An insurance broker is enlisted to help identify any potential risks associated with the insured’s business. They then negotiate competitive premiums with the insurer and may also assist with technical advice in the case that a claim arises.
Liability refers to the responsibility for the consequences of certain actions or omissions by the insured, an employee or the organisation.
A limit refers to the maximum amount that an insurer will pay for any covered losses over the period of the policy.
A loss is another word used by insurers to describe a claim.
The loss ratio is the difference between the premiums paid to an insurer and the claims paid by the insurer, usually expressed as a percentage.
Non-disclosure is the practice of not making information known to an insurer, that would have impacted the policy or coverage provided. The insured must always disclose any facts to the insurer that are relevant to the risk for which they are seeking cover.
A policy schedule (also known as a schedule of insurance) outlines the cover that will be provided in a policy. It typically shows the limits, excess, sums insured, dates of coverage, and details of the policyholder.
Policy wording is the terms and conditions of coverage as defined in the insurance policy document.
The premium is the fee the insured pays to the insurer for taking on their risk.
Product Disclosure Statement
The Product Disclosure Statement is a disclosure document issued by an insurer, which ASIC states ‘must include information about the product’s key features, fees, commissions, benefits, risks and the complaints handling procedure’.
Reinsurance is the practice of transferring part or all portions of risk to other parties. This helps insurers recover some or the entire amount they pay to claimants – it is often described as insurance for the insurers.

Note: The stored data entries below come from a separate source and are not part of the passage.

Lemma IdleAttach_keep c o z y w fd : conn c w = Some y -> cn_keep_ntfy y = o -> cn_osfd y = fd -> 0 < fd < max ->
  ep_maxfd (cw_ep w) = max -> cn_keep_flag y = 0 -> embedded c o z w -> eo_fd z = fd -> clean w fd -> is_open w fd ->
  c ∉ cw_armed w -> (timer_room (cw_armed w) = true -> ctl_accepts (sys w) EPOLL_CTL_ADD fd EPOLLIN) ->
  exists w', IdleAttach c w = Some (timer_room (cw_armed w), w') /\ inert c o fd w w' /\
    embedded c o (watcher z) w' /\ is_open w' fd /\
    if timer_room (cw_armed w) then conn c w' = Some (set_keep_flag TCP_KEEP_IN_EPOLL y) /\ cw_armed w' = {[c]} ∪ cw_armed w /\
      f_epobj (ref w' fd) = Some o /\ f_events (ref w' fd) = EPOLLIN
    else conn c w' = Some y /\ cw_armed w' = cw_armed w /\ clean w' fd.
Proof.
  intros Ey Eo Ef Hr Hm Hfl M Ez Hc Hop Ha Hk. unfold IdleAttach. rewrite Ey. cbn [mbind option_bind]. rewrite Ef, Hfl, Eo.
  destruct (Z.ltb_spec fd 0); [lia|]. change (has 0 TCP_KEEP_IN_EPOLL) with false. cbn iota.
  destruct (watch_keep c o z w M) as (w1 & -> & M1 & Hin & Ec1 & Ea1 & Er1 & Es1). cbn [mbind option_bind].
  unfold start_timer. rewrite Ea1, bool_decide_false by done. cbn [orb]. destruct (timer_room (cw_armed w)) eqn:Et; cbn [negb].
  - set (w2 := set_armed _ w1). assert (M2 : embedded c o (watcher z) w2) by (by destruct M1).
    assert (Hin2 : inert c o fd w w2) by (etrans; [apply Hin|by apply inert_armed]).
    destruct (AddObj_keep c o (watcher z) w2 fd M2) as (w3 & -> & Hin3 & Ec3 & Ea3 & Eo3 & Hop3 & Ep3 & Ev3);
      [done|by apply watch_reading, M|lia|by rewrite (as_max _ _ _ _ _ _ (in_aside _ _ _ _ _ Hin2))|
       unfold clean; change (ref w2 fd) with (ref w1 fd); by rewrite Er1|
       unfold ConnKeep.is_open; change (sys w2) with (sys w1); by rewrite Es1|change (sys w2) with (sys w1); rewrite Es1; by apply Hk|].
    cbn [mbind option_bind]. assert (Ey3 : conn c w3 = Some y).
    { unfold conn in *. rewrite Ec3. change (cw_conns w2) with (cw_conns w1). by rewrite Ec1. }
    rewrite (upd_conn_some _ _ _ _ Ey3). cbn [mbind option_bind]. eexists. split; [reflexivity|]. rewrite Hfl.
    split; [etrans; [exact Hin2|]; etrans; [exact Hin3|apply inert_conn]|]. split; [|split; [done|]].
    + eapply embedded_after; [exact M2|apply Hin3..|exact Eo3|apply M2].
    + split; [apply conn_set|]. split; [|done]. cbn [cw_armed set_conns]. by rewrite Ea3.
  - exists w1. split; [done|]. split; [apply Hin|]. split; [done|]. unfold ConnKeep.is_open. rewrite Es1. split; [done|].
    unfold conn in *. rewrite Ec1. split; [done|]. split; [done|]. unfold clean. by rewrite Er1.
Qed.

Lemma IdleDetach_keep c o z y w fd : conn c w = Some y -> cn_keep_ntfy y = o -> cn_osfd y = fd -> 0 < fd < max ->
  ep_maxfd (cw_ep w) = max -> has (cn_keep_flag y) TCP_KEEP_IN_EPOLL = true -> embedded c o z w -> eo_fd z = fd ->
  f_epobj (ref w fd) = Some o -> f_events (ref w fd) = EPOLLIN -> is_open w fd -> ctl_accepts (sys w) EPOLL_CTL_DEL fd 0 ->
  exists w', IdleDetach c w = Some (true, w') /\ inert c o fd w w' /\ embedded c o (watcher z) w' /\ is_open w' fd /\ clean w' fd /\
    conn c w' = Some (set_keep_flag (clear_bits (cn_keep_flag y) TCP_KEEP_IN_EPOLL) y) /\ cw_armed w' = cw_armed w ∖ {[c]}.
Proof.
  intros Ey Eo Ef Hr Hm Hfl M Ez Hp Hv Hop Hk. unfold IdleDetach. rewrite Ey. cbn [mbind option_bind]. rewrite Ef, Hfl, Eo.
  destruct (Z.ltb_spec fd 0); [lia|]. cbn [negb].
  destruct (watch_keep c o z w M) as (w1 & -> & M1 & Hin & Ec1 & Ea1 & Er1 & Es1). cbn [mbind option_bind].
  set (w2 := stop_timer c w1). assert (M2 : embedded c o (watcher z) w2) by (by destruct M1).
  assert (Hin2 : inert c o fd w w2) by (etrans; [apply Hin|by apply inert_armed]).
  destruct (DelObj_keep c o (watcher z) w2 fd M2) as (w3 & -> & Hin3 & Ec3 & Ea3 & Eo3 & Hop3 & Hcl);
    [done|by apply watch_reading, M|lia|by rewrite (as_max _ _ _ _ _ _ (in_aside _ _ _ _ _ Hin2))|
     change (ref w2 fd) with (ref w1 fd); by rewrite Er1|change (ref w2 fd) with (ref w1 fd); by rewrite Er1|
     unfold ConnKeep.is_open; change (sys w2) with (sys w1); by rewrite Es1|change (sys w2) with (sys w1); by rewrite Es1|].
  cbn [mbind option_bind]. assert (Ey3 : conn c w3 = Some y).
  { unfold conn in *. rewrite Ec3. change (cw_conns w2) with (cw_conns w1). by rewrite Ec1. }
  rewrite (upd_conn_some _ _ _ _ Ey3). cbn [mbind option_bind]. eexists. split; [reflexivity|].
  split; [etrans; [exact Hin2|]; etrans; [exact Hin3|apply inert_conn]|]. split; [|split; [done|split; [done|]]].
  - eapply embedded_after; [exact M2|apply Hin3..|exact Eo3|apply M2].
  - split; [apply conn_set|]. cbn [cw_armed set_conns]. rewrite Ea3. unfold w2, stop_timer. cbn [cw_armed set_armed]. by rewrite Ea1.
Qed.

(** ** Giving back what a user had *)

Definition user_ok (y : IMtConnection) w : Prop :=
  (forall o, cn_ntfy y = Some o -> exists z, ob o w = Some z /\ eo_type z = NTFY_OBJ_UNDEF /\ cw_keepn w !! o = None /\
     cw_proxies w !! o = None /\ cw_ntfys w !! o = None /\ forall fd, f_epobj (ref w fd) <> Some o) /\
  (forall p, cn_msg y = Some p -> exists out, pool_inv brep (cw_pool w) out /\ p ∈ out).
Lemma user_none y w : no_user y -> user_ok y w.
Proof. intros (_ & E1 & E2). split; intros ?; congruence. Qed.

Lemma user_after c o z fd y y' w w' : user_ok y w -> embedded c o z w -> inert c o fd w w' ->
  f_epobj (ref w' fd) = None \/ f_epobj (ref w' fd) = Some o \/ ref w' fd = ref w fd -> cn_ntfy y' = cn_ntfy y ->
  cn_msg y' = cn_msg y -> user_ok y' w'.
Proof.
  intros [Hn Hm] M F Hr E1 E2. split; rewrite ?E1, ?E2.
  - intros o2 (z2 & Eo & Et & Ek & Ep & Ent & Er)%Hn. exists z2.
    assert (Hne : o2 <> o) by (intros ->; by rewrite (em_conn _ _ _ _ M) in Ek).
    rewrite (in_keepn _ _ _ _ _ F), (in_proxies _ _ _ _ _ F), (in_ntfys _ _ _ _ _ F), (in_obs _ _ _ _ _ F) by done.
    do 5 (split; [done|]). intros fd'. destruct (decide (fd' = fd)) as [->|Hf].
    + destruct Hr as [-> |[-> | ->]]; [done|congruence|apply Er].
    + by rewrite (as_refs _ _ _ _ _ _ (in_aside _ _ _ _ _ F)).
  - intros p. rewrite (in_pool _ _ _ _ _ F). apply Hm.
Qed.

(** What that leaves alone. *)
Record calm c w w' : Prop := {
  cm_conns c' : c' <> c -> conn c' w' = conn c' w;
  cm_obs o : is_Some (cw_keepn w !! o) -> ob o w' = ob o w /\ cw_proxies w' !! o = cw_proxies w !! o /\ cw_ntfys w' !! o = cw_ntfys w !! o;
  cm_refs : ep_refs (cw_ep w') = ep_refs (cw_ep w);
  cm_sys : sys w' = sys w;
  cm_max : ep_maxfd (cw_ep w') = ep_maxfd (cw_ep w);
  cm_keepn : cw_keepn w' = cw_keepn w;
  cm_keys : cw_keys w' = cw_keys w;
  cm_hash : cw_hash w' = cw_hash w;
  cm_keeps : cw_keeps w' = cw_keeps w;
  cm_armed : cw_armed w' = cw_armed w;
  cm_side : side_ok w -> side_ok w';
}.
#[export] Instance calm_trans c : Transitive (calm c).
Proof.
  intros w1 w2 w3 F G. split; try (etrans; [by apply G|by apply F]).
  - intros o Ho. destruct (cm_obs _ _ _ F o Ho) as (E1 & E2 & E3). destruct (cm_obs _ _ _ G o) as (G1 & G2 & G3).
    + by rewrite (cm_keepn _ _ _ F).
    + by rewrite G1, G2, G3.
  - intros Hs. by apply G, F.
Qed.
Lemma calm_conn c w y : calm c w (set_conns (<[c := y]> (cw_conns w)) w).
Proof. split; try done. intros c' Hc. unfold conn. by apply lookup_insert_ne. Qed.
Lemma calm_aside c o fd w w' : calm c w w' -> aside c o fd w w'.
Proof.
  intros F. split; [apply F| | | | |apply F].
  - intros o' _ Ho. split; [by rewrite (cm_keepn _ _ _ F)|by apply F].
  - intros o' _. by rewrite (cm_keepn _ _ _ F).
  - intros fd' _. unfold ref, fdref. by rewrite (cm_refs _ _ _ F).
  - intros fd' _. unfold ConnKeep.is_open. by rewrite (cm_sys _ _ _ F).
Qed.
Lemma calm_embedded c d o z w w' : calm c w w' -> embedded d o z w -> embedded d o z w'.
Proof.
  intros F [M1 M2 M3 M4 M5]. destruct (cm_obs _ _ _ F o ltac:(by eexists)) as (E1 & E2 & E3).
  split; [by rewrite (cm_keepn _ _ _ F)|by rewrite E1|by rewrite E2|by rewrite E3|done].
Qed.

Lemma FreeNtfyObj_calm c o z w : ob o w = Some z -> eo_type z = NTFY_OBJ_UNDEF -> cw_keepn w !! o = None ->
  cw_proxies w !! o = None -> cw_ntfys w !! o = None -> (forall fd, f_epobj (ref w fd) <> Some o) ->
  exists w', FreeNtfyObj (Some o) w = Some w' /\ calm c w w' /\ cw_conns w' = cw_conns w /\ cw_pool w' = cw_pool w.
Proof.
  intros Eo Et Hk Hp Hn Hrg. unfold FreeNtfyObj. rewrite Eo. cbn [mbind option_bind]. unfold reset_ob. rewrite (upd_ob_some _ _ _ _ Eo).
  cbn [mbind option_bind]. rewrite Et. cbn [Z.eqb NTFY_OBJ_UNDEF NTFY_OBJ_THREAD NTFY_OBJ_SESSION]. set (w1 := set_ep _ w).
  change (cw_proxies w1) with (cw_proxies w). rewrite Hp. cbn [mbind option_bind]. unfold delete_ob, w1. rewrite ob_set. cbn [mbind option_bind].
  eexists. split; [reflexivity|]. split; [|done].
  assert (Hob : forall o', o' <> o -> delete o (<[o := EpollerObj_Reset z]> (ep_objs (cw_ep w))) !! o' = ep_objs (cw_ep w) !! o').
  { intros o' Ho. by rewrite lookup_delete_ne, lookup_insert_ne by done. }
  split; try done.
  - intros o' [x Hx]. assert (o' <> o) by (intros ->; congruence). split; [by apply Hob|]. split; [|done]. cbn. by apply lookup_delete_ne.
  - intros Hs o' Eo'. cbn. destruct (decide (o' = o)) as [->|Ho]; [by rewrite lookup_delete_eq|]. rewrite lookup_delete_ne by done.
    apply (Hs o'). unfold ob. rewrite <- Hob by done. exact Eo'.
Qed.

Risk refers to the likelihood that a particular event will occur. Often the probability of an event occurring is known (for example, a fire burning down a building) but the actual mode of the event is not (if the fire will definitely happen in that particular building).
Run off insurance is purchased by companies that are either being acquired, merging, or ceasing operation. It provides liability coverage against any future claims against the directors or officers of the company.
The sum insured is the maximum amount an insurer will pay in case of an event leading to a loss. Another term used to describe the sum insured is the limit of liability.
An underwriter determines whether an insurance agency should absorb the risk of insuring a particular client, and if so what the cost of the premium should be. An underwriter can be a business or a person.
Something that is void is considered to not be valid or legally binding.